私は首を傾げたが、なぜかルークは納得顔だった。
「ああ、なるほどなあ……その手があったか」
「え? なに?」
「なんだ、覚えてないのか? 自分でもやってただろ」
やってた? 私が? 誰に?
「りーなは、おねーさんにいいこいいこされました。おかーさんをなくしたときも、こうしてぎゅーってしてくれました。そしたらりーな、ここにいてもいいのかなっておもえて、あったかくなりました」
リーナは少しリーゼロッテから腕を離すと笑顔で言った。
「ぎんのおねーさんは、いーこいーこです。りーなよりも、もっともっといーこです。だからぎゅーってします」
未だ混乱中のリーゼロッテが戸惑う中、リーナが私に笑顔を向けた。
言わんとしていることを理解した。
「お嬢っ!」
「ぐうえぇっ!?」
なんかカエルがつぶれたような声が聞こえたような気がしたけど気にしない。ぎゅーっと抱きしめて、艶やかな銀色の髪の頭部を優しく撫でた。
「お嬢のことは正直まだよくわかんないよ。知り合ってちょびっとだし、当たり前だよね。なんか色々と頭で考えたけど、やっぱり正解なんてわかんないし、今後のことを考え出すとキリなくて胃がキリキリだけどさ。これだけはハッキリ言えたわ。リーナのおかげで気づけた」
ぐりぐりと遠慮なく可愛がり撫で。
「いい子いい子」
「な、な、なっ!? ば、ばばば馬鹿なこと言わないで! なにがいい子よ、何も知らない癖にっ」
「知らないけど、なんとなくは伝わるよね。だってお嬢ってば、めっちゃ可愛いのよ。顔だけじゃない、内面からもう可愛さが溢れだすのよ。これはもう構わない方が無理だわー」
「ほぎゃああああーー!」
私とリーナに挟まれて、甘やかされるリーゼロッテは悲鳴のような声をあげたが白い頬が赤くなって恥ずかしさと戸惑いで思考が爆発しているだけのようだ。嫌がっている様子はなくて、ただただこういう扱いが慣れていないだけのような気がする。
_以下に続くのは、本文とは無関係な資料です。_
(** ** Strings *)

(** [s.split(c)] for an ASCII separator. *)
Fixpoint split_on (c : byte) (l : list byte) : list (list byte) :=
  match l with
  | [] => [[]]
  | b :: l =>
    if decide (b = c) then [] :: split_on c l
    else match split_on c l with
         | [] => [[b]]
         | p :: ps => (b :: p) :: ps
         end
  end.

(** Join with a separator: the inverse of [split_on]. *)
Fixpoint join_with (c : byte) (ps : list (list byte)) : list byte :=
  match ps with
  | [] => []
  | [p] => p
  | p :: ps => p ++ c :: join_with c ps
  end.

(** [s.strip_prefix(p)] *)
Fixpoint strip_prefix (p l : list byte) : option (list byte) :=
  match p, l with
  | [], _ => Some l
  | _, [] => None
  | a :: p, b :: l => if decide (a = b) then strip_prefix p l else None
  end.

(** [s.contains(needle)] *)
Fixpoint contains (needle l : list byte) : bool :=
  match strip_prefix needle l with
  | Some _ => true
  | None => match l with [] => false | _ :: l => contains needle l end
  end.

(** The UTF-8 encodings of the characters [char::is_whitespace] accepts. *)
Definition whitespace : list (list byte) :=
  [[x09]; [x0a]; [x0b]; [x0c]; [x0d]; [x20]; [xc2; x85]; [xc2; xa0]; [xe1; x9a; x80];
   [xe2; x80; x80]; [xe2; x80; x81]; [xe2; x80; x82]; [xe2; x80; x83]; [xe2; x80; x84];
   [xe2; x80; x85]; [xe2; x80; x86]; [xe2; x80; x87]; [xe2; x80; x88]; [xe2; x80; x89];
   [xe2; x80; x8a]; [xe2; x80; xa8]; [xe2; x80; xa9]; [xe2; x80; xaf]; [xe2; x81; x9f];
   [xe3; x80; x80]].

Definition strip_one_of (ws : list (list byte)) (l : list byte) : option (list byte) :=
  foldr (fun w o => match strip_prefix w l with Some r => Some r | None => o end) None ws.

Fixpoint trim_with (ws : list (list byte)) (fuel : nat) (l : list byte) : list byte :=
  match fuel with
  | O => l
  | S fuel => match strip_one_of ws l with Some r => trim_with ws fuel r | None => l end
  end.

(** [s.trim()]: each step removes at least one byte, so the length bounds it. *)
Definition trim_start (l : list byte) : list byte := trim_with whitespace (length l) l.
Definition trim_end (l : list byte) : list byte :=
  rev (trim_with (map (@rev byte) whitespace) (length l) (rev l)).
Definition trim (l : list byte) : list byte := trim_end (trim_start l).

(** [s.is_char_boundary(i)], and [&s[a..b]], which panics off a boundary. *)
Definition is_char_boundary (l : list byte) (i : Z) : bool :=
  (i =? 0) || (i =? zlen l) || match znth l i with Some b => negb (utf8_cont b) | None => false end.

Definition str_slice (l : list byte) (a b : Z) : option (list byte) :=
  if is_char_boundary l a && is_char_boundary l b then slice l a b else None.

(** [a.eq_ignore_ascii_case(b)] *)
Definition to_ascii_lowercase (b : byte) : byte :=
  if in_range b 65 90 then z2b (b2z b + 32) else b.
Definition eq_ignore_ascii_case (a b : list byte) : bool :=
  bool_decide (to_ascii_lowercase <$> a = to_ascii_lowercase <$> b).

(** [s.split_once(c)] for an ASCII separator. *)
Fixpoint split_once (c : byte) (l : list byte) : option (list byte * list byte) :=
  match l with
  | [] => None
  | b :: l => if decide (b = c) then Some ([], l)
              else '(p, q) ← split_once c l; Some (b :: p, q)
  end.

(** ** Lemmas on text *)
Section Text.
Implicit Types l p r : list byte.

Lemma strip_prefix_Some p l r : strip_prefix p l = Some r ↔ l = p ++ r.
Proof.
  revert l. induction p as [|a p IH]; intros [|b l]; simpl; try naive_solver.
  case_decide; subst; rewrite ?IH; naive_solver.
Qed.

Lemma strip_prefix_app p l : strip_prefix p (p ++ l) = Some l.
Proof. by apply strip_prefix_Some. Qed.

Lemma split_on_plain c p : c ∉ p → split_on c p = [p].
Proof.
  induction p as [|b p IH]; [done|]. intros Hn. apply not_elem_of_cons in Hn as [Hb Hp].
  simpl. rewrite decide_False by congruence. by rewrite IH.
Qed.

Lemma split_on_app c p l : c ∉ p → split_on c (p ++ c :: l) = p :: split_on c l.
Proof.
  induction p as [|b p IH]; intros Hn; simpl.
  - by rewrite decide_True.
  - apply not_elem_of_cons in Hn as [Hb Hp]. rewrite decide_False by congruence. by rewrite IH.
Qed.

Lemma split_on_nonempty c l : split_on c l ≠ [].
Proof. destruct l as [|b l]; simpl; [done|]. case_decide; [done|]. by destruct (split_on c l). Qed.

Lemma split_on_join c l : join_with c (split_on c l) = l.
Proof.
  induction l as [|b l IH]; [done|]. simpl. pose proof (split_on_nonempty c l).
  case_decide; subst; destruct (split_on c l) as [|p [|q ps]]; simpl in *; try done; congruence.
Qed.

Lemma split_on_free c l : Forall (fun p => c ∉ p) (split_on c l).
Proof.
  induction l as [|b l IH]; simpl; [apply Forall_singleton, not_elem_of_nil|].
  case_decide as Hb; [constructor; [apply not_elem_of_nil|done]|].
  destruct (split_on c l) as [|p ps]; [apply Forall_singleton; set_solver|].
  apply Forall_cons_1 in IH as [Hp Hps]. constructor; [set_solver|done].
Qed.

Lemma dec_digit_value n : 0 ≤ n < 10 → dec_value (z2b (48 + n)) = Some n.
Proof.
  intros. unfold dec_value, is_ascii_digit, in_range. rewrite b2z_z2b, Z.mod_small by lia.
  destruct (Z.leb_spec 48 (48 + n)), (Z.leb_spec (48 + n) 57); simpl; try lia. f_equal. lia.
Qed.

Lemma radix_value_dec_digits fuel n acc :
  0 ≤ n < 10 ^ Z.of_nat fuel →
  radix_value 10 dec_value 0 (dec_digits fuel n acc) = radix_value 10 dec_value n acc.
Proof.
  revert n acc. induction fuel as [|fuel IH]; intros n acc Hn.
  - simpl in *. by replace n with 0 by lia.
  - cbn [dec_digits]. rewrite Nat2Z.inj_succ, Z.pow_succ_r in Hn by lia.
    pose proof (Z.mod_pos_bound n 10 ltac:(lia)). pose proof (Z.div_mod n 10 ltac:(lia)).
    destruct (Z.ltb_spec n 10).
    + cbn [radix_value]. rewrite dec_digit_value by lia. simpl.
      by rewrite Z.mod_small by lia.
    + rewrite IH by lia. cbn [radix_value]. rewrite dec_digit_value by lia. simpl.
      f_equal. lia.
Qed.

Lemma dec_digits_cons fuel n acc :
  fuel ≠ O → ∃ d t, dec_digits fuel n acc = z2b (48 + d) :: t ∧ 0 ≤ d < 10.
Proof.
  revert n acc. induction fuel as [|fuel IH]; intros n acc Hf; [done|].
  cbn [dec_digits]. pose proof (Z.mod_pos_bound n 10 ltac:(lia)).
  destruct (Z.ltb_spec n 10); [eauto|]. destruct fuel; [simpl; eauto|]. apply IH. done.
Qed.

Lemma dec_unsigned_cons n :
  0 ≤ n → ∃ d t, dec_unsigned n = z2b (48 + d) :: t ∧ 0 ≤ d < 10.
Proof. intros. apply dec_digits_cons. pose proof (Z.log2_nonneg n). lia. Qed.

Lemma radix_value_dec n : 0 ≤ n → radix_value 10 dec_value 0 (dec_unsigned n) = Some n.
Proof.
  intros Hn. unfold dec_unsigned. rewrite radix_value_dec_digits; [done|].
  pose proof (Z.log2_nonneg n). rewrite Z2Nat.id by lia. split; [done|].
  destruct (decide (n = 0)) as [->|]; [done|].
  eapply Z.lt_le_trans; [apply Z.log2_spec; lia|].
  rewrite Z.add_1_r. apply Z.pow_le_mono_l. lia.
Qed.

Lemma z2b_plus d : 0 ≤ d < 10 → z2b (48 + d) ≠ x2b ∧ z2b (48 + d) ≠ x2d.
Proof.
  intros Hd. split; intros E; apply (f_equal b2z) in E; rewrite b2z_z2b, Z.mod_small in E by lia;
    cbn in E; lia.
Qed.

(** [s.parse()] undoes [n.to_string()]. *)
Lemma parse_dec_unsigned max n : 0 ≤ n ≤ max → parse_unsigned max (dec_unsigned n) = Some n.
Proof.
  intros Hn. pose proof (radix_value_dec n ltac:(lia)) as Hv.
  destruct (dec_unsigned_cons n) as (d & t & E & Hd); [lia|].
  unfold parse_unsigned. destruct (z2b_plus d Hd) as [Hp _].
  rewrite E in *.
  assert ((match z2b (48 + d) :: t with x2b :: t' => t' | _ => z2b (48 + d) :: t end)
          = z2b (48 + d) :: t) as -> by (destruct (z2b (48 + d)); congruence).
  rewrite Hv. simpl. destruct (Z.leb_spec n max); [done|lia].
Qed.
もしくは、遠い昔にはあって、いつしか忘れてしまったもの。
「リーゼのお嬢、観念した方がいいぞ。その二人にかかったら逃げられねぇーから」
「逃げられないよなぁ」
いつの間にかリーゼロッテの呼び方がリーゼのお嬢になっているルークがしみじみと言い、隣でベルナール様が納得している。
「もうなんなのよぉぉ! そんなことより伯爵が襲ってくるわよ!?」
「よーし男ども! 伯爵を頼んだ。私達はお嬢を甘やかすので忙しい」
「まだやる気なの!?」
ツッコミの鬼と化すリーゼロッテがやっぱり可愛い。私にはない圧倒的な可愛さ。リーナとも別の種類の可愛さである。この問題に正解がない以上、やはり手探りだけれど少しでもリーゼロッテの心身が軽くなればいいと思う。まさか私がリーナに以前したいい子いい子がリーナにとって己の存在価値を少しでも見出すきっかけになっていたとは思わなかったけど……。
リーゼロッテの様子をみるに、あながちすべてが的外れ--というわけではなさそうだ。
問題は山積み、だけど一個一個切り崩していくしかない。
その為には、伯爵をどうにかして呪いをなんとかする手段の一つだと思われる指輪を手にいれるしかない。
リーゼロッテを構いながらも、私は伯爵への注意は怠らなかった。いつチャンスが訪れるかわからないのだから。
--しかし、長丁場を覚悟していた矢先。
「え?」
伯爵の体ががくんと崩れて地面にひれ伏した。
「なんだ?」
ルークとベルナール様が怪訝な様子で伯爵を見ると。
【オノレ -- ! メリル シクジッタ ノカ !?】
その言葉でその場の全員が察した。
アギ君が、仕事を達成した--と。